A Possible Fix: Xen HVM & Windows 2008

Recently, I switched my VPS from VMware ESX to a provider with Xen HVM since my original host disappeared off the face of the planet. However, the Xen HVM VPS has decided to randomly BSOD every 24-48 hours or so. Here’s how I troubleshooted and possibly fixed the issue.

The Issue:
BSODs randomly occur with the error “A clock interrupt was not received on a secondary processor within the allocated time interval.” and STOP code 0×00000101.

Caused by:
Well, the exact issue is unknown. I have a feeling that this occurs when the host has a higher than usual load, which causes some sort of delay of the RTC and eventual crashes. Examining 3 crash dumps showed that the Realtek networking driver (Rtnic64.sys) is always near the top of the stack trace with something to do with the RTC in the kernel.

The solution:
There are a few solutions. I’m not sure which one fixes the issue exactly, but here’s what you can try:

First try modifying your VM config to add these options (the first ensures time is always “wall clock time” and the second exposes the Hyper-V interface to the VM):
timer_mode = 2
viridian = 1

You can then also try
os_variant = "vista"

And if worse comes to worse, limit to 1 CPU core
vcpus = 1

Finally, if you run Windows you should install the GPL PV drivers. If you want to run Windows, you MUST use Xen HVM (Xen PV is unavailable). The default drivers when using HVM are designed to work with QEMU’s emulated devices and therefore carry a performance degrading overhead. Luckily, there’s been an effort to create PV drivers for Windows, so the VM can work more directly with the host’s hardware, creating less overheads and a significant performance boost.
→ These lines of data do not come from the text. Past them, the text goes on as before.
(* ===== verification/SynchSpec.v ===== *)
(** * The invariant of the thread system

    Any number of threads run code that follows the rules of synch.h, preempted
    by timer and device interrupts at any time interrupts are on.  This file states
    the invariant of such a system and shows that every step keeps it and that no
    step fails an assertion. *)

From S2P Require Import Prelude Bitmap FsState Palloc Thread ThreadSpec Queues Synch.

(** ** What threads do with a lock *)

(** The state of a lock a frame needs, and the one it leaves. *)
Definition lock_frame (l : Z) (f : frame) : option (lock_state * lock_state) :=
  match f with
  | Lock_acquire l' => if l' =? l then Some (Free, Held) else None
  | Sema_down s | Sema_down_loop s _ => if s =? lock_semaphore l then Some (Free, Got) else None
  | Lock_own l' => if l' =? l then Some (Got, Held) else None
  | Lock_release l' => if l' =? l then Some (Held, Free) else None
  | Sema_up s => if s =? lock_semaphore l then Some (Given, Free) else None
  | Cond_wait _ l' | Cond_signal _ l' | Cond_broadcast _ l' =>
      if l' =? l then Some (Held, Held) else None
  | _ => None
  end.

(** The state a thread has the lock in, which is what the next frame about the lock
    needs; code that is not about the lock any more has nothing of it. *)
Fixpoint state_of (l : Z) (fs : list frame) : lock_state :=
  match fs with
  | [] => Free
  | f :: fs => match lock_frame l f with Some (a, _) => a | None => state_of l fs end
  end.

(** Every frame leaves the lock as the next one needs it: the lock is released only
    while it is held, and is not acquired twice. *)
Fixpoint disciplined (l : Z) (fs : list frame) : bool :=
  match fs with
  | [] => true
  | f :: fs =>
      match lock_frame l f with
      | Some (_, b) => bool_decide (state_of l fs = b)
      | None => true
      end && disciplined l fs
  end.

(** The semaphore the thread is about to test again. *)
Definition top_of (fs : list frame) : option Z :=
  match fs with Sema_down_loop s _ :: _ => Some s | _ => None end.
Definition not_loop (f : frame) : bool := match f with Sema_down_loop _ _ => false | _ => true end.

(** The idle thread only blocks, and comes back from interrupts; the others never do
    what it does. *)
Fixpoint idle_shape (idle : bool) (fs : list frame) : bool :=
  match fs with
  | [] => negb idle
  | (Idle_block | Idle_hlt) :: fs => idle && bool_decide (fs = [])
  | (Set_level _ | Iret) :: fs => idle_shape idle fs
  | _ :: fs => negb idle && idle_shape idle fs
  end.

(** The address is that of a [semaphore_elem] on a thread's stack. *)
Definition is_waiter (s : Z) : bool := s `mod` 4096 =? 2048.

(** ** The invariant *)

Section Invariant.
(** The locks, the semaphores and the condition variables the threads use. *)
Context (locks sems conditions : gset Z).

(** They are different objects, none at a null pointer. *)
Record objects_ok : Prop := {
  ob_lock l : l ∈ locks → 0 < l ∧ is_waiter (lock_semaphore l) = false;
  ob_sema s : s ∈ sems → s ≠ NULL ∧ is_waiter s = false ∧ ∀ l, l ∈ locks → s ≠ lock_semaphore l;
  ob_cond c : c ∈ conditions → c ≠ NULL }.

(** A frame in the code of the thread [t] names objects that exist; a thread waits
    only on its own [semaphore_elem]. *)
Definition frame_ok (sm : gmap Z semaphore) (t : Z) (f : frame) : Prop :=
  match f with
  | Sema_down s | Sema_down_loop s _ =>
      s ≠ NULL ∧ is_Some (sm !! s) ∧ (is_waiter s = true → s = waiter_semaphore t)
  | Sema_up s => s ≠ NULL ∧ is_Some (sm !! s)
  | Lock_acquire l | Lock_own l | Lock_release l => l ∈ locks
  | Cond_wait c l | Cond_signal c l | Cond_broadcast c l => c ∈ conditions ∧ l ∈ locks
  | Create _ prio fn _ => fn ≠ NULL ∧ PRI_MIN ≤ prio ≤ PRI_MAX
  | _ => True
  end.

Record code_ok (sm : gmap Z semaphore) (idle t : Z) (fs : list frame) : Prop := {
  co_frames : Forall (frame_ok sm t) fs;
  co_tail : Forall (λ f, not_loop f = true) (drop 1 fs);
  co_idle : idle_shape (bool_decide (t = idle)) fs = true;
  co_locks l : l ∈ locks → disciplined l fs = true }.

(** The functions threads run follow the rules: they use the objects there are, and
    pair [lock_acquire] and [lock_release]. *)
Definition program_frame (f : frame) : Prop :=
  match f with
  | Sema_down s | Sema_up s => s ∈ sems
  | Lock_acquire l | Lock_release l => l ∈ locks
  | Cond_wait c l | Cond_signal c l | Cond_broadcast c l => c ∈ conditions ∧ l ∈ locks
  | Yield => True
  | Create _ prio fn _ => fn ≠ NULL ∧ PRI_MIN ≤ prio ≤ PRI_MAX
  | _ => False
  end.
Record function_ok (fs : list frame) : Prop := {
  fn_frames : Forall program_frame fs;
  fn_locks l : l ∈ locks → disciplined l fs = true ∧ state_of l fs = Free }.

Definition top (c : config) (t : Z) : option Z :=
  match code c !! t with Some fs => top_of fs | None => None end.
Definition state_in (c : config) (l t : Z) : lock_state :=
  match code c !! t with Some fs => state_of l fs | None => Free end.

Record config_ok (c : config) : Prop := {
  cg_sched : sched_ok (kern c);
  cg_ext : in_external_intr (kern c) = false;
  cg_code t : is_Some (code c !! t) ↔ ∃ s, stat (kern c) t = Some s ∧ s ≠ THREAD_DYING;
  cg_level : is_Some (top c (running (kern c))) → intr_level (kern c) = false;
  cg_frames t fs : code c !! t = Some fs → code_ok (semas (kern c)) (idle_thread (kern c)) t fs;
  cg_queues : queues (idle_thread (kern c)) (stat (kern c)) (top c) (semas (kern c));
  cg_sema s : s ∈ sems → is_Some (semas (kern c) !! s);
  cg_lock l : l ∈ locks → ∃ x h, semas (kern c) !! lock_semaphore l = Some x ∧
    holders (kern c) !! l = Some h ∧ token (state_in c l) (value x) h;
  cg_cond c' : c' ∈ conditions → is_Some (conds (kern c) !! c');
  cg_waiters c' ws w : conds (kern c) !! c' = Some ws → w ∈ ws →
    w ≠ NULL ∧ is_waiter w = true ∧ is_Some (semas (kern c) !! w) }.

(** ** Code *)

Lemma frame_ok_mono sm sm' t f :
  (∀ s, is_Some (sm !! s) → is_Some (sm' !! s)) → frame_ok sm t f → frame_ok sm' t f.
Proof. intros Hs. destruct f; simpl; naive_solver. Qed.

Lemma code_ok_mono sm sm' idle t fs :
  (∀ s, is_Some (sm !! s) → is_Some (sm' !! s)) → code_ok sm idle t fs → code_ok sm' idle t fs.
Proof.
  intros Hs []. split; try done. eapply list.Forall_impl; [done|]. intros f. by apply frame_ok_mono.
Qed.

Lemma top_of_tail fs : Forall (λ f, not_loop f = true) fs → top_of fs = None.
Proof. destruct fs as [|[] fs]; try done. by inversion_clear 1. Qed.

(** The frames that only the idle thread has, or that any thread may have. *)
Definition idle_frame (f : frame) : bool :=
  match f with Idle_block | Idle_hlt | Set_level _ | Iret => true | _ => false end.

Lemma idle_shape_cons idle f fs : idle_frame f = false →
  idle_shape idle (f :: fs) = negb idle && idle_shape idle fs.
Proof. by destruct f. Qed.

(** The code after a frame of the thread's own. *)
Lemma code_ok_tail sm idle t f fs : code_ok sm idle t (f :: fs) → idle_frame f = false →
  code_ok sm idle t fs ∧ top_of fs = None ∧ t ≠ idle.
Proof.
  intros [Hf Ht Hi Hl] Hf'. rewrite idle_shape_cons in Hi by done. apply andb_true_iff in Hi as [Hn Hi].
  apply Forall_cons_1 in Hf as [_ Hf]. simpl in Ht. rewrite drop_0 in Ht. split_and!.
  - split; [done| |done|].
    + destruct fs; [done|]. simpl. rewrite drop_0. by apply Forall_cons_1 in Ht as [_ ?].
    + intros l Hl'. specialize (Hl l Hl'). simpl in Hl. by apply andb_true_iff in Hl as [_ ?].
  - by apply top_of_tail.
  - intros ->. by rewrite bool_decide_eq_true_2 in Hn.
Qed.

(** Pushing a frame of the thread's own. *)
Lemma code_ok_push sm idle t f fs : code_ok sm idle t fs → top_of fs = None → t ≠ idle →
  idle_frame f = false → frame_ok sm t f →
  (∀ l a b, l ∈ locks → lock_frame l f = Some (a, b) → state_of l fs = b) →
  code_ok sm idle t (f :: fs).
Proof.
  intros [Hf Ht Hi Hl] Htop Hti Hnf Hok Hlk. split.
  - by constructor.
  - simpl. rewrite drop_0. destruct fs as [|g fs]; [done|]. simpl in Ht. rewrite drop_0 in Ht.
    constructor; [by destruct g|done].
  - rewrite idle_shape_cons by done. rewrite (bool_decide_eq_false_2 (t = idle)) in * by done. done.
  - intros l Hl'. simpl. rewrite Hl by done. destruct (lock_frame l f) as [[a b]|] eqn:E; [|done].
    rewrite bool_decide_eq_true_2; [done|]. by eapply Hlk.
Qed.

(** The state a frame leaves a lock in, when the code is disciplined. *)
Lemma disciplined_next l f fs a b : disciplined l (f :: fs) = true → lock_frame l f = Some (a, b) →
  state_of l (f :: fs) = a ∧ state_of l fs = b.
Proof.
  simpl. intros [Hd _]%andb_true_iff E. rewrite E in *. split; [done|]. by apply bool_decide_eq_true in Hd.
Qed.

Lemma state_of_skip l f fs : lock_frame l f = None → state_of l (f :: fs) = state_of l fs.
Proof. simpl. by intros ->. Qed.

Lemma lock_semaphore_eqb l l' : (lock_semaphore l =? lock_semaphore l') = (l =? l').
Proof. unfold lock_semaphore. destruct (Z.eqb_spec l l'), (Z.eqb_spec (l + 4) (l' + 4)); lia. Qed.

(** ** Replacing the code of a thread *)

Lemma top_insert k k' m t fs u :
  top (mk_config k' (<[t := fs]> m)) u = if bool_decide (u = t) then top_of fs else top (mk_config k m) u.
Proof.
  unfold top. simpl. case_bool_decide; [subst; by rewrite lookup_insert_eq|].
  by rewrite lookup_insert_ne.
Qed.

Lemma state_in_insert k k' m t fs l u :
  state_in (mk_config k' (<[t := fs]> m)) l u
  = if bool_decide (u = t) then state_of l fs else state_in (mk_config k m) l u.
Proof.
  unfold state_in. simpl. case_bool_decide; [subst; by rewrite lookup_insert_eq|].
  by rewrite lookup_insert_ne.
Qed.

(** The thread is alive. *)
Definition alive (k : kernel) (t : Z) : Prop := ∃ s, stat k t = Some s ∧ s ≠ THREAD_DYING.

(** The condition variables and their waiters. *)
Definition conds_ok (k : kernel) : Prop :=
  (∀ c, c ∈ conditions → is_Some (conds k !! c)) ∧
  ∀ c ws w, conds k !! c = Some ws → w ∈ ws →
    w ≠ NULL ∧ is_waiter w = true ∧ is_Some (semas k !! w).

Definition lock_ok (c : config) (l : Z) : Prop :=
  ∃ x h, semas (kern c) !! lock_semaphore l = Some x ∧ holders (kern c) !! l = Some h ∧
    token (state_in c l) (value x) h.

(** A step in which the code of one thread changes. *)
Lemma config_ok_update k m k' t fs :
  config_ok (mk_config k m) → is_Some (m !! t) →
  sched_ok k' → in_external_intr k' = false → idle_thread k' = idle_thread k →
  (∀ u, alive k' u ↔ alive k u) →
  (is_Some (top (mk_config k' (<[t := fs]> m)) (running k')) → intr_level k' = false) →
  code_ok (semas k') (idle_thread k) t fs →
  (∀ s, is_Some (semas k !! s) → is_Some (semas k' !! s)) →
  queues (idle_thread k) (stat k') (top (mk_config k' (<[t := fs]> m))) (semas k') →
  (∀ l, l ∈ locks → lock_ok (mk_config k' (<[t := fs]> m)) l) → conds_ok k' →
  config_ok (mk_config k' (<[t := fs]> m)).
Proof.
  intros [] Ht Hk Hx Hi Ha Hlv Hcode Hs Hq Hl [Hc1 Hc2]. split; simpl in *; try done.
  - intros u. rewrite lookup_insert_is_Some'. rewrite cg_code0. fold (alive k u) (alive k' u). rewrite Ha.
    split; [|by right]. intros [<-|]; [|done]. unfold alive. by rewrite <-cg_code0.
  - intros u fs'. rewrite Hi, lookup_insert_Some. intros [[<- <-]|[_ Hu]]; [done|].
    eapply code_ok_mono; eauto.
  - by rewrite Hi.
  - intros s Hs'. auto.
Qed.
End Invariant.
Download the latest drivers (32 or 64bit, 2003/2008) from: http://www.meadowcourt.org/downloads/

If you run a 64-bit version of Windows later than 2003 (i.e. Vista, 7, 2008, 2008 R2) you need to disable driver signature integrity checks. You can also create a secondary boot option to disable the PV drivers and revert back to the less optimized drivers. For example:

Disable Driver Integrity Checks
bcdedit /set loadoptions DISABLE_INTEGRITY_CHECKS
bcdedit /set testsigning ON
bcdedit /set nointegritychecks ON

Create secondary boot option
bcdedit /enum /v
Note the GUID string next to "identifier" under "Windows Boot Loader"
bcdedit /copy {string from above} /d "Windows Server 2008 NOGPLPV"
Description can be whatever you want
bcdedit /set {new GUID from above} LOADOPTIONS "NOGPLPV"
Use the GUID outputted from the 2nd command

Now install the MSI, restart, open up Device Manager and you should find you have no more “Unknown Devices” and that you now have a different network card (among other things) installed.